What you are asked to do:
Take the records below and print them verbatim up to and including the line that carries "from a file, see".

=======

(** * terminalnode: a shallow embedding of the canvas engine

    The development follows the Go sources file by file:
    - [node.go]        node sizing ([wrapText], [calculateNodeSize]) and [NewNode];
    - [camera.go]      the world/screen transform, the camera interpolation and
                       [IsVisible];
    - the model file   the document ([Model]), the layout operations
                       ([AddChildNode], [AddSiblingNode], [DeleteNode], [AddEdge])
                       and [GetNodeAt];
    - [persistence.go] [LoadFromFile];
    - [update.go]      the selection commands ([selectNodeInDirection],
                       [selectNextNode], [selectPrevNode]), the key handlers of
                       the edit mode and of the link mode, [trimString] and
                       [ellipsis];
    - [renderer.go]    the edge rasterizer ([drawLine], [drawLineSegment]).

    Conventions of the embedding.
    - A Go [string] is a sequence of bytes: Rocq's [string]; [len] counts bytes.
    - A Go [int] is a [Z]. The two counters that the program increments
      ([NextID], [NextColorIndex]) wrap around at 64 bits ([int_wrap]); lengths
      of strings and slices never leave the 64-bit range.
    - A [float64] is an exact rational ([Q]): the arithmetic of the model is
      the arithmetic of the reals restricted to the rationals. Rounding error,
      overflow to infinity and NaN are outside the model. [math.Sqrt] is a
      parameter of the renderer.
    - [map[string]*Node] is a [gmap string Node]. The order in which a
      [range] loop visits a map is chosen by the Go runtime; every function
      with such a loop, when its result can depend on the order, takes the
      order as an argument [ord] (a list of keys), and the theorems quantify
      over every order that enumerates the keys of the map ([iteration_order]).
    - A run-time panic (index out of range, division by zero) is [None].
    - A document whose node map is nil or holds a nil node (it can only come
      from a file, see [DecodedNil]) is outside [Model]; a run ends ([None])
      at the load that would produce it. *)

From Stdlib Require Import QArith Qround Qabs Qpower ZArith Lia Lqa.
From Stdlib Require Import Ascii String.
From stdpp Require Import gmap strings list fin_maps pretty.

Open Scope Z_scope.

(** ** Go integers and floats *)

Abbreviation float64 := Q.

Definition int_wrap (n : Z) : Z := (n + 2 ^ 63) mod 2 ^ 64 - 2 ^ 63.

(** [x < y] on floats. *)
Definition Qltb (x y : float64) : bool :=
  if Qlt_le_dec x y then true else false.

(** [len(s)] of a Go string. *)
Definition len (s : string) : Z := Z.of_nat (String.length s).

(** [s[:n]] and [s[n:]] for [0 <= n <= len(s)]. *)
Definition str_take (n : Z) (s : string) : string :=
  String.substring 0 (Z.to_nat n) s.
Definition str_drop (n : Z) (s : string) : string :=
  String.substring (Z.to_nat n) (String.length s - Z.to_nat n) s.

(** ** strings.Split(text, "\n") and strings.Fields *)

Module GoStrings.

(** [strings.Split(s, "\n")]: the pieces between line feeds; never empty. *)
Fixpoint Split_newline (s : string) : list string :=
  match s with
  | EmptyString => [EmptyString]
  | String c s' =>
      if (Ascii.N_of_ascii c =? 10)%N then EmptyString :: Split_newline s'
      else match Split_newline s' with
           | [] => [String c EmptyString]
           | l :: ls => String c l :: ls
           end
  end.

Definition byte_at (s : string) (i : nat) : N :=
  match String.get i s with
  | Some c => Ascii.N_of_ascii c
  | None => 256%N
  end.

(** Width in bytes of the white-space rune that starts [s], 0 when [s] does
    not start with one. [unicode.IsSpace] holds of U+0009..U+000D, U+0020,
    U+0085, U+00A0, U+1680, U+2000..U+200A, U+2028, U+2029, U+202F, U+205F and
    U+3000; the table lists their UTF-8 encodings. A lead byte of UTF-8 is
    never a continuation byte, so scanning byte by byte finds exactly the
    runes that Go's decoder finds. *)
Definition space_width (s : string) : nat :=
  let b0 := byte_at s 0 in
  let b1 := byte_at s 1 in
  let b2 := byte_at s 2 in
  if ((9 <=? b0) && (b0 <=? 13) || (b0 =? 32))%N then 1%nat
  else if ((b0 =? 194) && ((b1 =? 133) || (b1 =? 160)))%N then 2%nat
  else if ((b0 =? 225) && (b1 =? 154) && (b2 =? 128)
           || (b0 =? 226) && (b1 =? 128)
              && ((128 <=? b2) && (b2 <=? 138)
                  || (b2 =? 168) || (b2 =? 169) || (b2 =? 175))
           || (b0 =? 226) && (b1 =? 129) && (b2 =? 159)
           || (b0 =? 227) && (b1 =? 128) && (b2 =? 128))%N then 3%nat
  else 0%nat.

Definition flush (cur : list ascii) (acc : list string) : list string :=
  match cur with
  | [] => acc
  | _ => acc ++ [string_of_list_ascii (rev cur)]
  end.

(** The scanner of [strings.FieldsFunc(s, unicode.IsSpace)]: [skip] bytes of
    the current white-space rune are still to be passed, [cur] is the field
    being read (reversed), [acc] the fields found so far. *)
Fixpoint Fields_go (s : string) (skip : nat) (cur : list ascii)
    (acc : list string) : list string :=
  match s with
  | EmptyString => flush cur acc
  | String c s' =>
      match skip with
      | S k => Fields_go s' k cur acc
      | O =>
          match space_width s with
          | O => Fields_go s' O (c :: cur) acc
          | S k => Fields_go s' k [] (flush cur acc)
          end
      end
  end.

Definition Fields (s : string) : list string := Fields_go s 0 [] [].

End GoStrings.

(** ** node.go *)

Record Node := mkNode {
  ID : string;
  Text : string;
  X : float64;
  Y : float64;
  Width : Z;
  Height : Z;
  ParentID : string;
  Color : string;
  Links : list string
}.

Definition Node_with_Y (y : float64) (n : Node) : Node :=
  mkNode (ID n) (Text n) (X n) y (Width n) (Height n) (ParentID n) (Color n) (Links n).
Definition Node_with_ParentID (p : string) (n : Node) : Node :=
  mkNode (ID n) (Text n) (X n) (Y n) (Width n) (Height n) p (Color n) (Links n).
Definition Node_with_Color (c : string) (n : Node) : Node :=
  mkNode (ID n) (Text n) (X n) (Y n) (Width n) (Height n) (ParentID n) c (Links n).
Definition Node_with_Links (l : list string) (n : Node) : Node :=
  mkNode (ID n) (Text n) (X n) (Y n) (Width n) (Height n) (ParentID n) (Color n) l.
Definition Node_with_Text (t : string) (n : Node) : Node :=
  mkNode (ID n) t (X n) (Y n) (Width n) (Height n) (ParentID n) (Color n) (Links n).
Definition Node_with_size (wh : Z * Z) (n : Node) : Node :=
  mkNode (ID n) (Text n) (X n) (Y n) (fst wh) (snd wh) (ParentID n) (Color n) (Links n).

Record Edge := mkEdge { FromID : string; ToID : string }.

Global Instance Edge_eq_dec : EqDecision Edge.
Proof. solve_decision. Defined.

(** The loop [for len(word) > maxWidth] of [wrapText]: cut chunks of
    [maxWidth] bytes off the front of [word]. Every turn shortens [word], so
    [String.length word] turns are enough. *)
Fixpoint breakLongWord (fuel : nat) (maxWidth : Z) (word : string)
    (wrappedLines : list string) : list string * string :=
  match fuel with
  | O => (wrappedLines, word)
  | S fuel' =>
      if maxWidth <? len word
      then breakLongWord fuel' maxWidth (str_drop maxWidth word)
             (wrappedLines ++ [str_take maxWidth word])
      else (wrappedLines, word)
  end.

(** One turn of the loop over the words of a paragraph. *)
Definition wrapWord (maxWidth : Z) (st : list string * string) (word : string)
    : list string * string :=
  let '(wrappedLines, currentLine) := st in
  if (0 <? len currentLine) && (maxWidth <? len currentLine + 1 + len word) then
    if maxWidth <? len word then
      let '(wrappedLines, currentLine) :=
        if 0 <? len currentLine
        then (wrappedLines ++ [currentLine], EmptyString)
        else (wrappedLines, currentLine) in
      breakLongWord (String.length word) maxWidth word wrappedLines
    else (wrappedLines ++ [currentLine], word)
  else
    if 0 <? len currentLine
    then (wrappedLines, (currentLine +:+ " " +:+ word)%string)
    else (wrappedLines, word).

(** One turn of the loop over the paragraphs. *)
Definition wrapParagraph (maxWidth : Z) (wrappedLines : list string)
    (paragraph : string) : list string :=
  if len paragraph =? 0 then wrappedLines ++ [EmptyString]
  else
    let words := GoStrings.Fields paragraph in
    if Z.of_nat (length words) =? 0 then wrappedLines ++ [EmptyString]
    else
      let '(wrappedLines, currentLine) :=
        fold_left (wrapWord maxWidth) words (wrappedLines, EmptyString) in
      if 0 <? len currentLine then wrappedLines ++ [currentLine]
      else wrappedLines.
Lemma fused_ranking_is_permutation_witness :
  exists fused,
    snd (@Rank.calculate_feature_importance (spec_sorting 1) stable_argsort
           table_split three_features "out" 2 true)
    = Ok (Rank.spec_aggregate_sort table_split three_features,
          Rank.spec_topn_sort 1 table_split three_features, fused) /\
    Permutation fused three_features /\
    length fused = length three_features /\
    NoDup fused /\
    (forall x, In x three_features -> count_occ string_dec fused x = 1).
Proof.
  exact (@fused_ranking_is_permutation (spec_sorting 1) stable_argsort
           table_split three_features "out"%string 2%Z true three_features_nodup).
Defined.

(** ** What a call of [fit_models] does to the process *)

Section EngineFacts.

Context {SK : Fit.Sklearn} {LS : Fit.LearnerSummary}.

Import Fit.

Lemma mbind_ok_inv {A B} (m : M A) (k : A -> M B) (w w' : world) (b : B) :
  mbind m k w = (Ok b, w') ->
  exists a w1, m w = (Ok a, w1) /\ k a w1 = (Ok b, w').
Proof.
  unfold mbind. destruct (m w) as [[a|e] w1]; intros H; [eauto|discriminate].
Qed.

Lemma lift_ok_inv {A} (r : result A) (w w' : world) (a : A) :
  lift r w = (Ok a, w') -> r = Ok a /\ w' = w.
Proof. unfold lift. intros H. injection H as -> ->. auto. Qed.

Lemma bind_ok_inv {A B} (r : result A) (k : A -> result B) (b : B) :
  Py.bind r k = Ok b -> exists a, r = Ok a /\ k a = Ok b.
Proof. destruct r; simpl; intros H; [eauto|discriminate]. Qed.

(** A computation that reads and writes the generator only: its
    outcome and the generator it leaves are functions of the generator
    it starts with, and standard output is handed on as found. *)
Definition rng_only {A} (m : M A) : Prop :=
  forall g, exists r g',
    forall out, m {| w_rng := g; w_stdout := out |}
                = (r, {| w_rng := g'; w_stdout := out |}).
(** X2.  The matching of labels goes both ways: an expected label is matched
    as soon as the lower-cased, trimmed text of some candidate contains the
    lower-cased, trimmed label, or is contained in it. *)
Theorem compareCTAText_bidirectional :
  forall (documentText : string) (emailCTAs : list CTA) (expectedCTAs : list string)
         (c : CTA) (e : string),
    In c emailCTAs -> In e expectedCTAs ->
    JS.includes (JS.trim (JS.toLowerCase (cta_text c))) (JS.trim (JS.toLowerCase e)) = true \/
    JS.includes (JS.trim (JS.toLowerCase e)) (JS.trim (JS.toLowerCase (cta_text c))) = true ->
    exists matched,
      cta_matched (compareCTAText documentText emailCTAs (Some expectedCTAs)) = Some matched /\
      In e matched.
Proof.
  intros doc ctas expected c e Hc He Hinc.
  assert (Hne : expected <> []) by (intros ->; destruct He).
  destruct (compareCTAText_configured doc ctas expected Hne) as (Hm & _).
  eexists. split; [exact Hm |]. apply filter_In. split; [exact He |].
  unfold ctaTextMatches. apply existsb_exists. exists c. split; [exact Hc |].
  unfold lenientMatch. destruct Hinc as [H | H]; rewrite H, ?orb_true_r; reflexivity.
Qed.

Lemma compareCTAText_bidirectional_witness :
  let shop := {| cta_text := "Shop Now"; cta_url := "https://shop.test/sale";
                 cta_cleanUrl := "https://shop.test/sale" |} in
  exists matched,
    cta_matched (compareCTAText "" [ shop ] (Some [ "shop"; "Shop now and save" ]))
    = Some matched /\ In "shop" matched /\ In "Shop now and save" matched.
Proof.
  intros shop.
  destruct (compareCTAText_bidirectional "" [ shop ] [ "shop"; "Shop now and save" ]
              shop "shop") as (m1 & E1 & H1);
    [now left | now left | left; vm_compute; reflexivity |].
  destruct (compareCTAText_bidirectional "" [ shop ] [ "shop"; "Shop now and save" ]
              shop "Shop now and save") as (m2 & E2 & H2);
    [now left | right; now left | right; vm_compute; reflexivity |].
  exists m1. split; [exact E1 |]. split; [exact H1 |].
  rewrite E1 in E2. inversion E2. subst m2. exact H2.
Defined.

(** X3.  A candidate whose text is empty once lower-cased and trimmed is
    contained in every label: with such a candidate in the list the CTA-text
    check passes, whatever labels are expected.  By symmetry an expected
    label that is blank is matched by any candidate. *)
Theorem compareCTAText_blank :
  forall (documentText : string) (emailCTAs : list CTA) (expectedCTAs : list string),
    expectedCTAs <> [] ->
    ((exists c, In c emailCTAs /\ JS.trim (JS.toLowerCase (cta_text c)) = "") ->
     cta_status (compareCTAText documentText emailCTAs (Some expectedCTAs)) = PASS) /\
    (emailCTAs <> [] ->
     forall e, In e expectedCTAs -> JS.trim (JS.toLowerCase e) = "" ->
               ctaTextMatches emailCTAs e = true).
Proof.
  intros doc ctas expected Hne. split.
  - intros (c & Hc & Hblank).
    destruct (compareCTAText_configured doc ctas expected Hne) as (_ & Hs & _).
    rewrite Hs. apply statusOfIssues_PASS, all_true_iff_none_false.
    intros e He. unfold ctaTextMatches. apply existsb_exists. exists c.
    split; [exact Hc |]. unfold lenientMatch. rewrite Hblank, includes_empty.
    now rewrite orb_true_r.
  - intros Hctas e He Hblank. unfold ctaTextMatches.
    destruct ctas as [|c ctas]; [congruence |]. cbn [existsb].
    unfold lenientMatch at 1. rewrite Hblank, includes_empty.
    now rewrite orb_true_r.
Qed.

Lemma compareCTAText_blank_witness :
  let icon := {| cta_text := "   "; cta_url := "https://x.test/a";
                 cta_cleanUrl := "https://x.test/a" |} in
  [ "Book a demo" ] <> [] /\
  cta_status (compareCTAText "" [ icon ] (Some [ "Book a demo" ])) = PASS.
Proof.
  intros icon. split; [discriminate |].
  apply (compareCTAText_blank "" [ icon ] [ "Book a demo" ]); [discriminate |].
  exists icon. split; [now left | vm_compute; reflexivity].
Defined.

Lemma compareCTAUrls_configured : forall (parser : URLParser) emailCTAs expectedUrls,
  expectedUrls <> [] ->
  let r := compareCTAUrls emailCTAs (Some expectedUrls) in
  cta_matched r = Some (filter (ctaUrlMatches emailCTAs) expectedUrls) /\
  cta_status r = statusOfIssues
                   (filter (fun e => negb (ctaUrlMatches emailCTAs e)) expectedUrls) /\
  exists issues,
    cta_issues r = Some issues /\
    List.length issues =
    List.length (filter (fun e => negb (ctaUrlMatches emailCTAs e)) expectedUrls).
Proof.
  intros parser ctas expected Hne r. subst r. unfold compareCTAUrls.
  rewrite (unconfigured_cons _ Hne). cbv zeta. rewrite partitionLoop_eq.
  cbn [listOf cta_matched cta_status cta_issues]. unfold ctaUrlMatches.
  rewrite map_id. split; [reflexivity |]. split.
  - match goal with |- statusOfIssues (map _ ?l) = _ => destruct l; reflexivity end.
  - eexists. split; [reflexivity |]. apply length_map.
Qed.

Lemma startsWith_app : forall x a b,
  JS.startsWith (x +++ b) (x +++ a) = JS.startsWith b a.
Proof.
  induction x as [|c x IH]; intros a b; simpl; [reflexivity |].
  now rewrite Ascii.eqb_refl, IH.
Qed.

Lemma includes_startsWith : forall s sub, JS.startsWith s sub = true -> JS.includes s sub = true.
Proof. intros [|c s] sub H; simpl in *; now rewrite H. Qed.
(** Constructing the variable at 102 from the value 4, which is not in the
    domain. *)
Lemma lookup_miss_reports_a_value_witness :
  ∃ w',
    DomainRestrictedVariable_ctor_value less 102 0 4%Z w0 = Some w'
    ∧ (has_value <$> variables w' !! 102) = Some true.
Proof.
  destruct (lookup_miss_reports_a_value less 102 0 4%Z w0 d123)
    as ((w' & dom' & Hrun & Hvar & _) & _ & Hhas & _).
  - reflexivity.
  - vm_compute. reflexivity.
  - exists w'. split; [assumption|]. rewrite Hvar. cbn. by rewrite Hhas.
Defined.

(** Destroying the domain at once throws; destroying the variables at 100
    and 101 first lets it go through. *)
Lemma VariableDomain_teardown_witness :
  (∃ what, VariableDomain_dtor 0 w0 = Some (logic_error what))
  ∧ ∃ w' w'',
      destroy_variables [100; 101] w0 = Some w'
      ∧ VariableDomain_dtor 0 w' = Some (destroyed w'').
Proof.
  destruct (VariableDomain_teardown 0 w0 d123) as (Hthrows & Hafter & _).
  - reflexivity.
  - split.
    + apply Hthrows. cbn. intros Hempty.
      assert (100 ∈ (∅ : gset nat)) as Hin; [|by apply not_elem_of_empty in Hin].
      rewrite <- Hempty. set_solver.
    + eexists _, _. split.
      * vm_compute. reflexivity.
      * apply (Hafter [100; 101]); [|vm_compute; reflexivity].
        cbn. intros h Hh. split.
        -- set_solver.
        -- apply elem_of_union in Hh as [->%elem_of_singleton
                                         | ->%elem_of_singleton];
             reflexivity.
Defined.

(** Moving the variable at 100 into a new one at 102; the statements of
    moving it into the one at 101; and the move assignment itself. *)
Lemma move_transfers_witness :
  (∃ w', DomainRestrictedVariable_ctor_move 102 100 w0 = Some w'
         ∧ transferred 102 100 (mkVariable 0 (node 20)) w')
  ∧ (∃ w', operator_assign_move_statements 101 100 w0 = Some w'
           ∧ transferred 101 100 (mkVariable 0 (node 20)) w')
  ∧ operator_assign_move 101 100 w0 = None.
Proof.
  split_and!.
  - destruct (move_transfers 102 100 w0 (mkVariable 0 (node 20)) d123)
      as (Hctor & _ & _); [reflexivity|reflexivity|lia|].
    apply Hctor. reflexivity.
  - destruct (move_transfers 101 100 w0 (mkVariable 0 (node 20)) d123)
      as (_ & Hassign & _); [reflexivity|reflexivity|lia|].
    apply (Hassign (mkVariable 0 (node 10)) d123); reflexivity.
  - destruct (move_transfers 101 100 w0 (mkVariable 0 (node 20)) d123)
      as (_ & _ & Hnone); [reflexivity|reflexivity|lia|].
    exact Hnone.
Defined.

End example.

(** ** More about the set: insertion seen from outside, and its order *)

Section set_order.
Context {value_type : Type}.
Variable Compare : value_type → value_type → bool.

#[local] Abbreviation equivalent := (StdSet.equivalent Compare).
#[local] Abbreviation find := (StdSet.find Compare).
#[local] Abbreviation place := (StdSet.place Compare).

Lemma find_place_other d a u value (s : list (nat * value_type)) :
  equivalent u value = false →
  find d u (place (a, value) s) = find d u s.
Proof.
  intros Hne. induction s as [|m s IH]; cbn [StdSet.place StdSet.find fst snd].
  - by rewrite Hne.
  - destruct (Compare value m.2); cbn [StdSet.find fst snd].
    + by rewrite Hne.
    + by rewrite IH.
Qed.
(** The number of characters that have come in and have not been
    taken. *)
Definition waiting (k : Kernel) : nat :=
  (arrived (synchConsole k) - consumed (synchConsole k))%nat.

(** The console has the next [n] characters: [n] calls of [GetChar] come
    back without waiting. *)
Definition has_input (k : Kernel) (n : nat) : Prop := (n <= waiting k)%nat.

#[global] Instance has_input_dec k n : Decision (has_input k n) :=
  decide (n <= waiting k)%nat.

(** [buffer] after the stores [buffer[i] = c0], [buffer[i+1] = c1], ... *)
Fixpoint fill (buffer : Z -> byte) (i : Z) (cs : list byte) : Z -> byte :=
  match cs with
  | [] => buffer
  | c :: cs' => fill (<[i := c]> buffer) (i + 1) cs'
  end.

(** The kernel after [n] turns of the read loop from index [i] on. *)
Definition after_read (k : Kernel) (i : Z) (n : nat) : Kernel :=
  with_trace (fun t => t ++ map EvGetChar (taken k n))
    (with_synchConsole (fun con =>
       {| incoming := incoming con; arrived := arrived con;
          consumed := consumed con + n; written := written con |})
       (with_stack (fun buffer => fill buffer i (taken k n)) k)).

(** The [n] cells of the buffer from index [i] on. *)
Definition pending (k : Kernel) (i : Z) (n : nat) : list byte :=
  map (fun j => stack k (i + Z.of_nat j)) (seq 0 n).

(** The kernel after [n] turns of the write loop from index [i] on. *)
Definition after_write (k : Kernel) (i : Z) (n : nat) : Kernel :=
  with_trace (fun t => t ++ map EvPutChar (pending k i n))
    (with_synchConsole (fun con =>
       {| incoming := incoming con; arrived := arrived con;
          consumed := consumed con;
          written := written con ++ pending k i n |}) k).
Lemma filter_query_imap (g : nat → Z) (cards : list node) :
  filter is_query
    (imap (λ i card, CallSetTimeout (RevealCard card) (g i)) cards) = [].
Proof.
  revert g. induction cards as [| card rest IH]; intros g; [done |].
  rewrite imap_cons, filter_cons_False by (simpl; tauto). apply (IH (g ∘ S)).
Qed.

Lemma filter_query_reveal_call tr : filter is_query (reveal_call <$> tr) = [].
Proof.
  induction tr as [| f tr IH]; [done |].
  rewrite fmap_cons, filter_cons_False by (simpl; tauto). done.
Qed.

Lemma ready_calls_schedule d :
  length (filter is_schedule (ready_calls d)) = length (snapshot d).
Proof.
  unfold ready_calls. rewrite filter_cons_False by (simpl; tauto).
  apply filter_schedule_imap.
Qed.

Lemma ready_calls_query d : length (filter is_query (ready_calls d)) = 1.
Proof.
  unfold ready_calls. rewrite filter_cons_True by done.
  simpl. by rewrite filter_query_imap.
Qed.

Lemma calls_ready d t0 : calls (ready d t0) = ready_calls d.
Proof. by rewrite ready_eq. Qed.

Lemma actions_for_cards el ts :
  length (actions_for el ts) = length (filter (.= el) (card_of <$> ts)).
Proof.
  unfold actions_for. induction ts as [| t ts IH]; [done |].
  rewrite fmap_cons, !filter_cons. case_decide; simpl; by rewrite IH.
Qed.

(** The listener changes no document, whatever world it runs in. *)
Lemma doc_DOMContentLoaded w : doc (snd (DOMContentLoaded w)) = doc w.
Proof.
  unfold DOMContentLoaded, bind, forEach. simpl.
  by rewrite forEach_from_setTimeout.
Qed.


(** ** A host that was held up *)

Lemma run_replicate_Fire ts : ∀ w,
  timers w = ts → Forall (λ t, (due t ≤ now w)%Z) ts →
  ∃ tr w', run (replicate (length ts) (Fire 0)) w = Some (tr, w') ∧
           fired <$> tr = ts ∧ timers w' = [] ∧ now w' = now w ∧
           Forall (λ f, fired_at f = now w) tr.
Proof.
  induction ts as [| t ts IH]; intros w Hts Hdue.
  - exists [], w. by split_and!.
  - apply Forall_cons in Hdue as [Ht Hdue].
    destruct (IH (reveal (card_of t) (without_timer 0 w)))
      as (tr & w' & Hrun & Htr & Hnil & Hnow & Hat).
    { unfold reveal. simpl. by rewrite Hts. }
    { done. }
    exists ({| fired_at := now w; fired := t |} :: tr), w'.
    cbn [length replicate]. rewrite run_cons, (step_Fire_Some 0 w t);
      [| by rewrite Hts | done | done].
    rewrite Hrun. split_and!; [done | by rewrite fmap_cons, Htr | done..|].
    by constructor.
Qed.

=======

Your response:
(** * terminalnode: a shallow embedding of the canvas engine

    The development follows the Go sources file by file:
    - [node.go]        node sizing ([wrapText], [calculateNodeSize]) and [NewNode];
    - [camera.go]      the world/screen transform, the camera interpolation and
                       [IsVisible];
    - the model file   the document ([Model]), the layout operations
                       ([AddChildNode], [AddSiblingNode], [DeleteNode], [AddEdge])
                       and [GetNodeAt];
    - [persistence.go] [LoadFromFile];
    - [update.go]      the selection commands ([selectNodeInDirection],
                       [selectNextNode], [selectPrevNode]), the key handlers of
                       the edit mode and of the link mode, [trimString] and
                       [ellipsis];
    - [renderer.go]    the edge rasterizer ([drawLine], [drawLineSegment]).

    Conventions of the embedding.
    - A Go [string] is a sequence of bytes: Rocq's [string]; [len] counts bytes.
    - A Go [int] is a [Z]. The two counters that the program increments
      ([NextID], [NextColorIndex]) wrap around at 64 bits ([int_wrap]); lengths
      of strings and slices never leave the 64-bit range.
    - A [float64] is an exact rational ([Q]): the arithmetic of the model is
      the arithmetic of the reals restricted to the rationals. Rounding error,
      overflow to infinity and NaN are outside the model. [math.Sqrt] is a
      parameter of the renderer.
    - [map[string]*Node] is a [gmap string Node]. The order in which a
      [range] loop visits a map is chosen by the Go runtime; every function
      with such a loop, when its result can depend on the order, takes the
      order as an argument [ord] (a list of keys), and the theorems quantify
      over every order that enumerates the keys of the map ([iteration_order]).
    - A run-time panic (index out of range, division by zero) is [None].
    - A document whose node map is nil or holds a nil node (it can only come
      from a file, see [DecodedNil]) is outside [Model]; a run ends ([None])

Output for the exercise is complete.